Are India and China at the beginning of a new and contentious era? So it seems. In chapter 1, Chinese troops stealthily intruded a few kilometres into Indian territory — without being detected — and occupied key points in the Galwan Valley, Hot Springs and Pangong Tso. The face-off on May 5-6 brought to light the intrusion. In chapter 2, on the night of June 15-16, Chinese troops clashed with Indian troops leaving 20 men dead on the Indian side; 80 soldiers were injured and 10 were taken prisoner and released on June 18.

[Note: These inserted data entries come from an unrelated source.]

(** Property X6: after a [define] that completes, the missing role of the
    current instance no longer makes anything fault: [shouldDeploy] returns
    against every previous instance that carries a role, and a [deploy]
    whose packaging succeeds reaches the provider. *)
Theorem define_then_reconcile (this this' : Instance) (r : Role) :
  define f this = Ok (r, this') →
  (∀ p, is_Some (role p) → ∃ d, shouldDeploy this' (Some p) = Ok d) ∧
  (∀ w prev files buf,
     outcome (pack w (mkSt this' files)) = Ok buf →
     calls (events (deploy w prev (mkSt this' files))) ≠ []).
Proof.
  intros Hdef.
  assert (Hr : role this' = Some r).
  { revert Hdef. unfold define, Utils.resolve.
    destruct (role this) as [r0|] eqn:Hr0.
    - by intros [= <- <-].
    - destruct (f _); [|discriminate]. by intros [= <- <-]. }
  split.
  - intros p [rp Hp]. rewrite (shouldDeploy_Some this' p r rp Hr Hp). eauto.
  - intros w prev files buf Hpack.
    destruct (pack_outcome w _ buf Hpack) as (d & Hd).
    rewrite (deploy_after_pack w prev _ d r Hd Hr).
    destruct (createBranch _ prev); simpl.
    + by destruct (lambda w (createFunction _)).
    + destruct (lambda w (updateFunctionCode _)); [|done].
      by destruct (lambda w (updateFunctionConfiguration _)).
Qed.

End DefineFacts.

(** fn-a without a role is given fn-a-execution-role. *)
Lemma define_settles_role_witness :
  ∃ this',
    define More.constructRole More.unassigned
      = Ok (mkRole "fn-a-execution-role" "arn:role:new", this') ∧
    role this' = Some (mkRole "fn-a-execution-role" "arn:role:new").
Proof.
  eexists. split; [reflexivity|].
  exact (proj1 (define_settles_role More.constructRole More.constructRole
                  More.unassigned _ _ eq_refl)).
Defined.

(** fn-a, once defined, is decided against its deployed self. *)
Lemma define_then_reconcile_witness :
  ∃ d, shouldDeploy
         (set_role (Some (mkRole "fn-a-execution-role" "arn:role:new"))
            More.unassigned)
         (Some Sample.deployedA) = Ok d.
Proof.
  apply (proj1 (define_then_reconcile More.constructRole More.unassigned
                  _ _ eq_refl) Sample.deployedA).
  by exists Sample.execRole.
Defined.

(** ** construct, pack and deploy *)


Section MoreRuns.

Variable w : World.

(** Packaging a folder that is not found: the error is the world's, and so
    is what the output file holds afterwards. *)
Lemma pack_fails (st : St) :
  let folder := codeFolder (code (this st)) in
  let out := outputFilePath w (this st) in
  folderListing w folder = None →
  pack w st =
    (Throw (ioError w folder),
     mkSt (this st)
       (match leftover w with
        | Some b => <[out := b]> (tmpfiles st)
        | None => tmpfiles st
        end),
     [PackDir folder out (codeShims (code (this st)))]).
Proof.
  intros folder out Hd. unfold pack, packDir. run. fold folder. by rewrite Hd.
Qed.

Lemma pack_fails_state (st : St) (e : Error) :
  outcome (pack w st) = Throw e →
  this (final (pack w st)) = this st ∧
  ∀ path, path ≠ outputFilePath w (this st) →
          tmpfiles (final (pack w st)) !! path = tmpfiles st !! path.
Proof.
  intros Hpack.
  destruct (folderListing w (codeFolder (code (this st)))) as [d|] eqn:Hd.
  - rewrite (pack_ok w st d Hd) in Hpack. discriminate Hpack.
  - rewrite (pack_fails st Hd). unfold final. simpl. split; [done|].
    intros path Hne. destruct (leftover w); [|done].
    by rewrite lookup_insert_ne.
Qed.

Lemma deploy_pack_fails_run (prev : option Instance) (st : St) (e : Error) :
  outcome (pack w st) = Throw e →
  deploy w prev st = (Throw e, final (pack w st), events (pack w st)).
Proof.
  intros Hpack. unfold deploy. by rewrite (bind_throw _ _ _ _ Hpack).
Qed.

(** The runs of a deploy: packaging fails, or the role is missing, or the
    provider is reached. *)
Lemma deploy_runs (prev : option Instance) (st : St) :
  (∃ e, outcome (pack w st) = Throw e ∧
        deploy w prev st = (Throw e, final (pack w st), events (pack w st))) ∨
  (∃ d, folderListing w (codeFolder (code (this st))) = Some d ∧
        role (this st) = None) ∨
  (∃ d r, folderListing w (codeFolder (code (this st))) = Some d ∧
          role (this st) = Some r).
Proof.
  destruct (outcome (pack w st)) as [buf|e] eqn:Hpack.
  - destruct (pack_outcome w st buf Hpack) as (d & Hd).
    destruct (role (this st)) as [r|] eqn:Hr.
    + right; right. by exists d, r.
    + right; left. by exists d.
  - left. exists e. split; [done|]. by apply deploy_pack_fails_run.
Qed.

Lemma set_arn_same (i : Instance) (z : option string) :
  set_zip z i = set_arn (arn i) (set_zip z i).
Proof. by destruct i. Qed.

(** What a deploy leaves in [this]: the instance with, at most, another
    archive and another identifier. *)
Lemma deploy_final_this (prev : option Instance) (st : St) :
  ∃ a z, this (final (deploy w prev st)) = set_arn a (set_zip z (this st)).
Proof.
  destruct (deploy_runs prev st)
    as [(e & Hpack & ->)|[(d & Hd & Hr)|(d & r & Hd & Hr)]].
  - exists (arn (this st)), (zip (this st)).
    change (this (final (pack w st)) = set_arn (arn (this st))
                                         (set_zip (zip (this st)) (this st))).
    rewrite (proj1 (pack_fails_state st e Hpack)). by destruct st as [[] ?].
  - rewrite (deploy_no_role w prev st d Hd Hr).
    eexists (arn (this st)), _. unfold final. simpl. apply set_arn_same.
  - rewrite (deploy_after_pack w prev st d r Hd Hr). unfold final.
    destruct (createBranch (this st) prev); simpl.
    + destruct (lambda w (createFunction _)); simpl;
        [eexists _, _; reflexivity|].
      eexists (arn (this st)), _. apply set_arn_same.
    + destruct (lambda w (updateFunctionCode _)); simpl;
        [destruct (lambda w (updateFunctionConfiguration _)); simpl|];
        [eexists _, _; reflexivity| |];
        eexists (arn (this st)), _; apply set_arn_same.
Qed.

(** Property X8: the fingerprint depends on the code location through its
    directory alone: two sets of inputs with the same directory, whatever
    shim files come with it, get the same fingerprint, or the same error. *)
Theorem fingerprint_ignores_shims (i1 i2 : Inputs) :
  codeFolder (in_code i1) = codeFolder (in_code i2) →
  match construct w i1, construct w i2 with
  | Ok a, Ok b => hash a = hash b
  | Throw e1, Throw e2 => e1 = e2
  | _, _ => False
  end.
Proof.
  intros H. unfold construct, hashElement, Utils.resolve. rewrite H.
  by destruct (folderListing w (codeFolder (in_code i2))).
Qed.

(** Property X9: a [pack] that completes returns the archive that it leaves
    in [this.zip] and in its output file, which stays in the temporary
    directory; no other file and no other field of the instance changes. *)
Theorem pack_round_trip (st : St) (buf : Buffer) :
  outcome (pack w st) = Ok buf →
  let st' := final (pack w st) in
  zip (this st') = Some buf ∧
  tmpfiles st' !! outputFilePath w (this st) = Some buf ∧
  (∀ path, path ≠ outputFilePath w (this st) →
           tmpfiles st' !! path = tmpfiles st !! path) ∧
  set_zip (zip (this st)) (this st') = this st.
Proof.
  intros Hpack. destruct (pack_outcome w st buf Hpack) as (d & Hd).
  rewrite (pack_ok w st d Hd) in *. injection Hpack as <-. simpl.
  split_and!; [done|by rewrite lookup_insert_eq| |by destruct (this st)].
  intros path Hne. by rewrite lookup_insert_ne.
Qed.

(** Property X10: a [pack] that throws has assigned nothing to the
    instance, asked the provider nothing and touched no temporary file but
    its own output file; the [deploy] it runs in throws the same error and
    leaves the instance as it was, archive and identifier included. *)
Theorem pack_failure_changes_nothing (prev : option Instance) (st : St)
    (e : Error) :
  outcome (pack w st) = Throw e →
  this (final (pack w st)) = this st ∧
  calls (events (pack w st)) = [] ∧
  (∀ path, path ≠ outputFilePath w (this st) →
           tmpfiles (final (pack w st)) !! path = tmpfiles st !! path) ∧
  outcome (deploy w prev st) = Throw e ∧
  this (final (deploy w prev st)) = this st.
Proof.
  intros Hpack. destruct (pack_fails_state st e Hpack) as [Hthis Hfiles].
  split_and!; [done|apply pack_no_calls|done| |];
    by rewrite (deploy_pack_fails_run prev st e Hpack).
Qed.

(** Property X11: whatever its outcome, [deploy] changes nothing of the
    instance but the archive and the identifier, and no temporary file but
    the output file of [pack]. *)
Theorem deploy_frame (prev : option Instance) (st : St) :
  let st' := final (deploy w prev st) in
  set_arn (arn (this st)) (set_zip (zip (this st)) (this st')) = this st ∧
  ∀ path, path ≠ outputFilePath w (this st) →
          tmpfiles st' !! path = tmpfiles st !! path.
Proof.
  cbv zeta. split.
  - destruct (deploy_final_this prev st) as (a & z & ->). by destruct st as [[] ?].
  - destruct (deploy_runs prev st)
      as [(e & Hpack & ->)|[(d & Hd & Hr)|(d & r & Hd & Hr)]].
    + apply (pack_fails_state st e Hpack).
    + rewrite (deploy_no_role w prev st d Hd Hr). unfold final. simpl.
      intros path Hne. by rewrite lookup_insert_ne.
    + rewrite (deploy_after_pack w prev st d r Hd Hr). unfold final.
      destruct (createBranch (this st) prev); simpl.
      * destruct (lambda w (createFunction _)); simpl; intros path Hne;
          by rewrite lookup_insert_ne.
      * destruct (lambda w (updateFunctionCode _)); simpl;
          [destruct (lambda w (updateFunctionConfiguration _)); simpl|];
          intros path Hne; by rewrite lookup_insert_ne.
Qed.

The India-China border — or Line of Actual Control (LAC) — has been simmering since the 1962 war, but this is the first occasion since 1975 when lives were lost. To hold the peace for 45 years was no mean achievement. Under Mr Modi’s watch, that tenuous peace has been shattered.
A False Narrative
The narrative that the Modi government had assiduously built in the last six years was absolutely false. That Mr Narendra Modi, then the chief minister of Gujarat, was a favourite of the Chinese, who hosted him on four occasions; that Mr Modi, unlike any other prime minister, visited China on five occasions, underscoring the special relationship between the two countries; and that Mr Modi and Mr Xi had a special chemistry between them as reflected in Wuhan (2018) and Mahabalipuram (2019) — all these were part of the false narrative. The bubble burst on June 15-16.
After the bloody confrontation and loss of lives, India remained conciliatory. The MEA put out a weak statement that read “…a violent face-off happened as a result of an attempt by the Chinese side to unilaterally change the status quo… all Indian activities were on its side of the LAC and it is expected the same of China”. The Chinese counter was swift and aggressive. The PLA said “the sovereignty of the Galwan Valley region has always belonged to China” and China’s Foreign Minister admonished India to “stop all provocative actions……..The Indian side must not underestimate China’s firm will to safeguard territorial integrity.”
There are many theories about why China acted in the manner it did in May this year. The scale of the intrusion points to careful planning over several months — maybe going back to August 2019 when the Modi government changed the constitutional status of Jammu & Kashmir. The government either overlooked or brushed aside (more likely the latter) the fact that China has been in occupation of a large tract of land in Ladakh over which it claims sovereignty; that it is building the Belt and Road connect to Pakistan through Gilgit-Baltistan which is a part of Ladakh; and that it had objected to India constructing a feeder road to link with the DBO road on the Indian side of the LAC. China must also have taken note of the Home Minister’s statement that Aksai Chin will be part of India.
It is a sobering thought that India did not suspect China’s intentions. If any one must take the blame squarely for India’s complacency, it is our external intelligence agencies as well as defence intelligence agencies which have boots on the ground in Ladakh. In a sense, it is an unforgivable repetition of Kargil, and especially inexplicable in an age of satellites and images and photographs beamed regularly from space. The difference between Kargil and the Galwan Valley is that the adversary is not a bumbling Pakistan but a wily China.
In Depsang (2013), India taught a lesson to China and China withdrew completely. In Doklam (Bhutan, 2017), China learned a valuable lesson about India’s strengths and weaknesses. India celebrated the withdrawal of some Chinese troops from the tri-junction, but meekly acquiesced in the structures built by China on the Doklam plateau, and the Chinese are ensconced till date in the Doklam plateau!
Mr Modi’s Error
The Chinese are applying the Doklam lesson to the Galwan Valley and will, eventually, apply it to Pangong Tso and the area between Finger 4 (the LAC according to China) and Finger 8 (the LAC according to India). There was an opportunity to avoid the Galwan Valley loss. Immediately after the Corps Commanders-level negotiations on June 6, Mr Modi should have dialled Mr Xi and persuaded Mr Xi to agree to a common readout by both sides endorsing the outcome of the negotiations. Maybe the tragedy of June 15-16 would not have happened. It was a grave error on the part of Mr Modi.
Mr Modi’s dream that the 21st century will be a China-India led Asian century is practically over. It is obvious that Mr Modi did not take a correct measure of Mr Xi. Whether Mr Xi took a correct measure of Mr Modi is a matter of speculation. The two leaders cannot be close friends again. They can still do business and sign one-step-at-a-time agreements in the manner that Mr Narasimha Rao, Mr Vajpayee and Dr Manmohan Singh did with their counterparts in China and keep the peace on the 4,056-kilometre border that includes the LAC.
It is certain that there will be no more ‘summits’ or ‘swings’. It will be just hard-nosed negotiations. It will be useful for Mr Modi to remember what Saint Thiruvalluvar said over 2,000 years ago: “Fate’s strength, one’s strength, the adversary’s strength, allies’ strength, weigh all these and decide your course of action” (Kural 471).